Very true. GIGO... garbage in... garbage out.....
RupertofOZ wrote:
Amen to that DanDman.... it really is up to all of us to reclaim and protect our rights to citizenship and democracy...
Sadly... a lot of us might get shot doing it though .... :x
......... sadly, weirdly true.
BatonRouge Bill wrote:
I get really worked up sometimes over situations like the one Chelle posted. It really is a minor infraction compared to the real crimes that go on every day! Someone with the best interest of the public in mind would prioritize police resources to get violent criminals off of the streets and neighborhoods But instead it is our individual rights that are under attack.
Good videos BRB. Barak Obama was himself a Senator who used his vote to vote in HR6304.... US President above the law.
Same violations of freedoms to the individual world-wide. Hidden agenda.........
Listen to the politicians... a one world govt?..... when first discussed years ago it was called a "consipiracy theory" ...... the Bible calls it the end times and maps it out clearly.... right on course....years ago we read books about this stuff and found it interesting but had no thought it would be within our life-time......
FINANCIAL TIMES ......... yesterday........
Quote:
And now for a world government

By Gideon Rachman

Published: December 9 2008 02:00 | Last updated: December 9 2008 02:00

I have never believed that there is a secret United Nations plot to take over the US. I have never seen black helicopters hovering in the sky above Montana. But, for the first time in my life, I think the formation of some sort of world government is plausible.

A "world government" would involve much more than co-operation between nations. It would be an entity with state-like characteristics, backed by a body of laws. The European Union has already set up a continental government for 27 countries, which could be a model. The EU has a supreme court, a currency, thousands of pages of law, a large civil service and the ability to deploy military force.

So could the European model go global? There are three reasons for thinking that it might.

First, it is increasingly clear that the most difficult issues facing national governments are international in nature: there is global warming, a global financial crisis and a "global war on terror".

Second, it could be done. The transport and communications revolutions have shrunk the world so that, as Geoffrey Blainey, an eminent Australian historian, has written: "For the first time in human history, world government of some sort is now possible." Mr Blainey foresees an attempt to form a world government at some point in the next two centuries, which is an unusually long time horizon for the average newspaper column.

But - the third point - a change in the political atmosphere suggests that "global governance" could come much sooner than that. The financial crisis and climate change are pushing national governments towards global solutions, even in countries such as China and the US that are traditionally fierce guardians of national sovereignty.

Barack Obama, America's president-in-waiting, does not share the Bush administration's disdain for international agreements and treaties.

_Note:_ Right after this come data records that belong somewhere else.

Lemma decode_entry_encoded previous e rest :
  entry_ok e -> match previous with Some p => (p < en_seq e)%Z | None => True end ->
  decode_entry previous (encode_entry e ++ rest) = Ok (e, rest).
Proof.
  intros (Hs & Ho & He) Hp. unfold decode_entry, encode_entry, is_u64, u64_max in *. rewrite <-!app_assoc.
  rewrite take_int_app by (cbn; lia). cbn [mbind result_bind].
  assert (match previous with Some p => ensure (p <? en_seq e)%Z (OutOfOrder p (en_seq e)) | None => mret tt end = Ok tt) as ->.
  { destruct previous; [|done]. by rewrite (proj2 (Z.ltb_lt _ _) Hp). }
  cbn [mbind result_bind]. rewrite take_int_app by (cbn; lia). cbn [mbind result_bind].
  rewrite decode_event_encoded by done. by destruct e.
Qed.

Lemma encode_event_nonempty e : (0 < length (encode_event e))%nat.
Proof. destruct e; cbn; lia. Qed.

Lemma encode_entry_length e : (17 <= length (encode_entry e))%nat.
Proof. unfold encode_entry. rewrite !length_app, !le_length. pose proof (encode_event_nonempty (en_event e)). lia. Qed.

Lemma decode_entries_encoded fuel previous l :
  Forall entry_ok l -> in_sequence previous l -> (length (concat (encode_entry <$> l)) <= fuel)%nat ->
  decode_entries fuel previous (concat (encode_entry <$> l)) = Some (Ok l).
Proof.
  intros Hl. revert fuel previous. induction Hl as [|e l He Hl IH]; intros fuel previous Hs Hf; [by destruct fuel|].
  cbn [fmap list_fmap concat] in *. rewrite length_app in Hf. pose proof (encode_entry_length e) as H17.
  destruct fuel as [|fuel]; [lia|]. destruct Hs as [Hp Hs].
  pose proof (decode_entry_encoded previous e (concat (encode_entry <$> l)) He Hp) as Hd.
  destruct (encode_entry e ++ concat (encode_entry <$> l)) as [|b rest] eqn:E.
  { apply (f_equal length) in E. rewrite length_app in E. cbn in E. lia. }
  cbn [decode_entries]. rewrite Hd, IH; [done|done|lia].
Qed.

In his book, The Audacity of Hope , he argued that: "When the world's sole superpower willingly restrains its power and abides by internationally agreed-upon standards of conduct, it sends a message that these are rules worth following." The importance that Mr Obama attaches to the UN is shown by the fact that he has appointed Susan Rice, one of his closest aides, as America's ambassador to the UN, and given her a seat in the cabinet.

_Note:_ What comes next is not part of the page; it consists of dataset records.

Lemma turn_ok cf w k s r s' :
  running_ok s -> (next s < u64_max)%Z -> world_ok w -> turn cf w k s = Goes r s' -> running_ok s' /\ advances s s' 1.
Proof.
  intros Hok Hn Hw. assert (advances s s 1) as Hrefl by (destruct (advances_refl s); split; [lia|done]).
  assert (forall r0, Goes r0 s = Goes r s' -> running_ok s' /\ advances s s' 1) as Hsame by (by intros r0 [= _ <-]).
  destruct k as [[|b chunk]| | | |cols rows| |cursor|]; cbn [turn]; try done; try apply Hsame.
  - unfold child_ended. destruct (wd_waited w) as [success|]; [|done]. destruct (negb _); [done|]. destruct (cf_restart cf); [done|].
    cbn zeta. destruct (screen_size _) as [cols rows] eqn:Es. destruct (negb _); [done|]. destruct (negb _); [done|].
    destruct (note _ _ _ _) as [q s1] eqn:Eq. intros [= _ <-]. pose proof (sound_u16 _ (ro_sound _ Hok)) as [Hc Hr].
    cbn in Es. rewrite Es in Hc, Hr. cbn in Hc, Hr.
    apply (noted_and_sent (cf_retained_batches cf) _ _ _ (with_restarts (rn_restarts s - 1) s) _ _ (new_screen cols rows) [Resized rows cols]) in Eq;
      [|by destruct Hok|done|by apply blank_shaped|done].
    destruct Eq as [? [Hm1 Hm2]]. split; [done|by split].
  - unfold child_wrote. destruct (note _ _ _ _) as [q s1] eqn:Eq. destruct (wd_frame w) as [f|] eqn:Ef; [|done].
    destruct (note_ok _ _ _ _ _ _ Hok Hn Eq) as (Hok1 & -> & Hnx & Hsc & Hst & _). rewrite Hsc.
    destruct (apply_frame _ _) as [deltas screen] eqn:Ea. destruct (frame_sound _ _ _ _ (Hw _ Ef) (ro_sound _ Hok) Ea) as [Hd Hs].
    intros [= _ <-]. destruct (has_content deltas) eqn:Eh; [by eapply noted_and_sent|].
    split; [by apply mirror_ok|]. split; [cbn; lia|]. exists []. rewrite app_nil_r. split; [done|]. split; [done|].
    cbn. by rewrite <-Hd, no_content.
  - unfold asked_to_resize. destruct (wd_session w) as [[]|e]; [|apply Hsame]. destruct (note _ _ _ _) as [q s1] eqn:Eq.
    destruct (wd_frame w) as [f|] eqn:Ef; [|done]. destruct (note_ok _ _ _ _ _ _ Hok Hn Eq) as (_ & _ & _ & Hsc & _). rewrite Hsc.
    destruct (apply_frame _ _) as [deltas screen] eqn:Ea. destruct (frame_sound _ _ _ _ (Hw _ Ef) (ro_sound _ Hok) Ea) as [Hd Hs].
    intros [= _ <-]. by eapply noted_and_sent.
Qed.

Lemma turns_ok cf l s s' :
  running_ok s -> Forall (fun x => world_ok x.1) l -> (next s + Z.of_nat (length l) <= u64_max)%Z -> turns cf l s = Some s' ->
  running_ok s' /\ advances s s' (length l).
Proof.
  intros Hok HF. revert s Hok. induction HF as [|[w k] l Hw HF IH]; intros s Hok Hn; cbn [turns length] in *.
  { intros [= <-]. split; [done|apply advances_refl]. }
  destruct (turn cf w k s) as [r s1|] eqn:E; [|done]. destruct (turn_ok _ _ _ _ _ _ Hok ltac:(lia) Hw E) as [Hok1 Hm1]. intros Ht.
  destruct (IH s1 Hok1) as [Hok2 Hm2]; [destruct Hm1; lia|done|]. split; [done|]. by apply (advances_trans s s1 s' 1).
Qed.

Lemma started_ok cf : is_u16 (cf_cols cf) -> is_u16 (cf_rows cf) -> running_ok (started cf).
Proof. intros Hc Hr. split; cbn; try done; [by apply blank_shaped|constructor|by exists []]. Qed.

(** ** Coming back *)

Lemma sorted_last (d : list DeltaBatch) e :
  StronglySorted Z.lt (db_seq <$> d) -> db_seq <$> last d = Some e -> Forall (fun b => db_seq b <= e)%Z d.
Proof.
  intros Hs He. destruct (last d) as [b|] eqn:Eb; [|done]. injection He as <-. apply last_Some in Eb as [d' ->].
  rewrite fmap_app in Hs. apply StronglySorted_app in Hs as [Hs _]. apply Forall_app. split; [|by repeat constructor].
  apply Forall_forall. intros b' Hb. apply Z.lt_le_incl, Hs; [by apply list_elem_of_fmap_2|cbn; by left].
Qed.

(** The batches a consumer is told to replay are those it has not seen. *)
Lemma behind_is_the_rest s1 s2 l c bs :
  running_ok s1 -> running_ok s2 -> rn_sent s2 = rn_sent s1 ++ l -> Forall (fun b => next s1 <= db_seq b)%Z l ->
  rn_last_seq s1 = Some c -> bring_current (Some c) s2 = Behind bs -> bs = l.
Proof.
  intros H1 H2 El Fl Hc. assert (c = next s1 - 1)%Z as ->.
  { pose proof (ro_last _ H1) as Hl. rewrite Hc in Hl. destruct (_ =? _)%Z; [done|]. by injection Hl. }
  unfold bring_current. destruct (rn_last_seq s2); [|done]. destruct (_ <? _)%Z; [done|].
  destruct (ro_window _ H2) as (d & Ed & Ev). destruct (match rn_evicted s2 with Some _ => _ | None => _ end) eqn:Ee; [done|]. intros [= <-].
  set (newer := fun b => (next s1 - 1 <? db_seq b)%Z). pose proof (ro_below _ H1) as Hb.
  assert (List.filter newer (rn_sent s2) = l) as Hl.
  { rewrite Forall_forall in Fl, Hb. rewrite El, List.filter_app, filter_nothing, filter_all; [done| |]; intros b Hin.
    - apply Z.ltb_lt. specialize (Fl _ Hin). lia.
    - apply Z.ltb_ge. specialize (Hb _ Hin). lia. }
  assert (List.filter newer d = []) as Hd.
  { apply filter_nothing, Forall_forall. rewrite Ev in Ee. destruct (db_seq <$> last d) as [e|] eqn:E.
    - pose proof (ro_sorted _ H2) as Hs. rewrite Ed, fmap_app in Hs. apply StronglySorted_app in Hs as (_ & Hs & _).
      eapply Forall_impl; [by eapply sorted_last|]. cbn. intros b ?. apply Z.ltb_ge. apply Z.ltb_ge in Ee. lia.
    - destruct (last d) eqn:Ela; [done|]. apply last_None in Ela as ->. constructor. }
  by rewrite Ed, List.filter_app, Hd in Hl.
Qed.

A taste of the ideas doing the rounds in Obama circles is offered by a recent report from the Managing Global Insecurity project, whose small US advisory group includes John Podesta, the man heading Mr Obama's transition team and Strobe Talbott, the president of the Brookings Institution, from which Ms Rice has just emerged.

The MGI report argues for the creation of a UN high commissioner for counter-terrorist activity, a legally binding climate-change agreement negotiated under the auspices of the UN and the creation of a 50,000-strong UN peacekeeping force. Once countries had pledged troops to this reserve army, the UN would have first call upon them.

These are the kind of ideas that get people reaching for their rifles in America's talk-radio heartland. Aware of the political sensitivity of its ideas, the MGI report opts for soothing language. It emphasises the need for American leadership and uses the term, "responsible sovereignty" - when calling for international co-operation - rather than the more radical-sounding phrase favoured in Europe, "shared sovereignty". It also talks about "global governance" rather than world government.

But some European thinkers think that they recognise what is going on. Jacques Attali, an adviser to President Nicolas Sarkozy of France, argues that: "Global governance is just a euphemism for global government." As far as he is concerned, some form of global government cannot come too soon. Mr Attali believes that the "core of the international financial crisis is that we have global financial markets and no global rule of law".

So, it seems, everything is in place. For the first time since homo sapiens began to doodle on cave walls, there is an argument, an opportunity and a means to make serious steps towards a world government.


But let us not get carried away. While it seems feasible that some sort of world government might emerge over the next century, any push for "global governance" in the here and now will be a painful, slow process.

There are good and bad reasons for this. The bad reason is a lack of will and determination on the part of national, political leaders who - while they might like to talk about "a planet in peril" - are ultimately still much more focused on their next election, at home.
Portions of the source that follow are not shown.